We lifted the toque to Luciano Solazzo: demanding, disciplined, creative

Credits: https://www.italiaatavola.net/
By Carla Latini, May 10, 2025 | 12:21

Luciano Solazzo has built his career across France, Spain, and Japan, specializing in Japanese cuisine. Today, he is the sushi chef at the Sansei restaurant in Lavello (Pz), where he brings his international experience.

Luciano Solazzo was born on March 22, 1986, in Melfi (Pz), Basilicata. He spent his childhood in Barile, a small village at the foot of Mount Vulture. From a young age, he learned to cook with his mother: traditional desserts, homemade pasta on Sundays, and Lucanian recipes.

After graduating from the hotel management school in Melfi, he decided to leave his homeland to work abroad. Together with a friend, he embarked on a formative journey, starting in the kitchens of Costa Azul in France, then moving to Spain, working in Madrid, Valencia, and finally Barcelona, for a total of 11 years.

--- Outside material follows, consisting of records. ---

Lemma bstore_bread s A n k p pid :
  bcache s A -> k_fs k = s -> k_held k = [] -> running k p pid ->
  bs_lock A n = unlocked -> bs_ref A n + 1 < 2^31 -> 0 < bs_ref A n \/ 0 < bs_free A ->
  exists b s', bread dev n k = Ret b (set_fs s' k) /\
    bcache s' (bs_set_ref n (bs_ref A n + 1) (bs_set_lock n (mksleeplock 1 pid) A)) /\
    bhandle s' n b /\ handles_kept s s' n /\ only_bufs s s'.
Proof.
  intros [[lru Hinv] Hrel] Hk Hh Hrun Hlk Hmax Hor. pose proof Hinv as [_ Hok].
  destruct (bread_spec s lru dev n k p pid) as (b & x & s' & Hrd & Hb & Hat & Hinv' & Hx & Hview); try done.
  { intros c Hc. destruct (br_cached _ _ Hrel n c Hc) as [-> ->]. by rewrite Hlk. }
  { destruct (decide (0 < bs_ref A n)) as [Hp|Hp].
    - left. destruct (caches_dec s n) as [Hc|Hc]; [done|]. apply (br_uncached _ _ Hrel) in Hc. lia.
    - right. apply nfree_exists. rewrite (br_free _ _ Hrel). lia. }
  exists b, s'. split; [done|]. destruct Hx as [Hxd Hxn Hxv Hxl Hxdata Hxr _ Hfrom]. pose proof (bo_ref _ Hok b Hb) as Href.
  apply bufs_cores_at in Hat. split_and!.
  - split; [by exists lru|]. destruct Hinv' as [_ Hok']. destruct Hfrom as [Hc|[Hr0 Hno]].
    + eapply bs_rel_ext; [|eapply (bs_rel_same s s' A b x n); try done; lia].
      destruct (br_cached _ _ Hrel n b Hc) as [Hrn Hln]. unfold bs_eq. simpl. rewrite Hxl, Hxr, Hrn. split_and!; try done.
      intros m. destruct (decide (m = n)) as [->|]; [|by rewrite fn_lookup_insert_ne].
      rewrite fn_lookup_insert, Hxdata. apply (br_view _ _ Hrel).
    + destruct (br_uncached _ _ Hrel n Hno) as [-> _]. rewrite <- Hxl.
      eapply (bs_rel_take s s' A b x n); try done. lia.
  - eapply bhandle_at; [exact Hat|..]; try done. lia.
  - eapply handles_kept_at; [exact Hat|]. naive_solver.
  - by eapply cores_only_bufs.
Qed.

Lemma bhandle_data s A n b : bcache s A -> bhandle s n b -> b_data (fs_buf s b) = bs_view A n.
Proof.
  intros [[lru [_ Hok]] Hrel] (Hc & Hv & _). rewrite <- (br_view _ _ Hrel). symmetry. by apply bview_cached.
Qed.

Lemma bhandle_lock s A n b : bcache s A -> bhandle s n b -> b_lock (fs_buf s b) = bs_lock A n /\ b_refcnt (fs_buf s b) = bs_ref A n.
Proof. intros [_ Hrel] (Hc & _ & _). by destruct (br_cached _ _ Hrel n b Hc). Qed.

(** A change of a used buffer that keeps its block. *)
Lemma bstore_upd s A n b x g :
  bcache s A -> bhandle s n b -> x = g (fs_buf s b) -> b_valid x = b_valid (fs_buf s b) -> b_dev x = b_dev (fs_buf s b) ->
  b_blockno x = b_blockno (fs_buf s b) -> b_lock x = b_lock (fs_buf s b) -> b_prev x = b_prev (fs_buf s b) ->
  b_next x = b_next (fs_buf s b) -> 1 <= b_refcnt x < 2^31 ->
  bcache (fs_upd_buf b g s) (bs_set_ref n (b_refcnt x) (bs_set_view n (b_data x) A)) /\
  bhandle (fs_upd_buf b g s) n b /\ handles_kept s (fs_upd_buf b g s) n /\ only_bufs s (fs_upd_buf b g s).
Proof.
  intros Hbc Hhd Hxg Hxv Hxd Hxn Hxl Hxp Hxnx Hxr. pose proof Hbc as [[lru [Hl Hok]] Hrel]. pose proof Hhd as ((Hb & Hd & Hn) & Hv & Hr).
  assert (bufs_at s b x (fs_upd_buf b g s)) as Hat by (rewrite Hxg; apply bufs_at_upd, bufs_at_refl).
  assert (bufs_ok (fs_upd_buf b g s)) as Hok'.
  { eapply bufs_ok_at; [exact Hok|exact Hb|exact Hat|..]; try lia; [|congruence].
    intros c Hc Hne Hx Hd' Hn'. apply Hne, (bo_uniq _ Hok); congruence. }
  pose proof (bufs_cores_at _ _ _ _ Hat) as Hcat. split_and!.
  - split; [exists lru; split; [by eapply lru_list_at|done]|].
    eapply bs_rel_ext; [|eapply (bs_rel_same s _ A b x n); try done; try congruence; lia].
    destruct (bhandle_lock s A n b Hbc Hhd) as [Hlk _]. unfold bs_eq. simpl. split_and!; try done.
    intros m. rewrite Hxl, Hlk. destruct (decide (m = n)) as [->|]; [by rewrite fn_lookup_insert|by rewrite fn_lookup_insert_ne].
  - eapply bhandle_at; [exact Hcat|..]; congruence || lia.
  - eapply handles_kept_at; [exact Hcat|by left].
  - by eapply cores_only_bufs.
Qed.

Discovering Japanese Cuisine
It was in Barcelona that he took a sushi course with a Japanese chef who introduced him to the basics and the passion for this cuisine. His first experience in Japanese cuisine took place in a traditional Japanese restaurant, where he was the only Italian and learned fundamental techniques. Later, he specialized at Shunka, a Michelin-starred Japanese/fusion restaurant, honing his sashimi cutting skills, creating nigiri, and mastering oriental cooking.

High-Level Experiences and Returning to Italy
Afterwards, he worked at the 5-star luxury hotel “1890” on Barcelona’s Rambla, managing the Japanese and fusion restaurant. In 2021, during the COVID-19 pandemic, he returned to Italy for a break. However, he received a call from Michelin-starred chef Donato De Leonardis, inviting him to collaborate on the opening of the Japanese restaurant Sansei, located within Borgo San Barbato, a 5-star luxury resort in Lavello (Pz), Basilicata. He enthusiastically accepted and today is the Sushi Chef of the restaurant, bringing back all the experience he gained abroad.

Q&A with Luciano Solazzo
As a child, what did you dream of becoming?
As a child, I dreamed of being a great chef.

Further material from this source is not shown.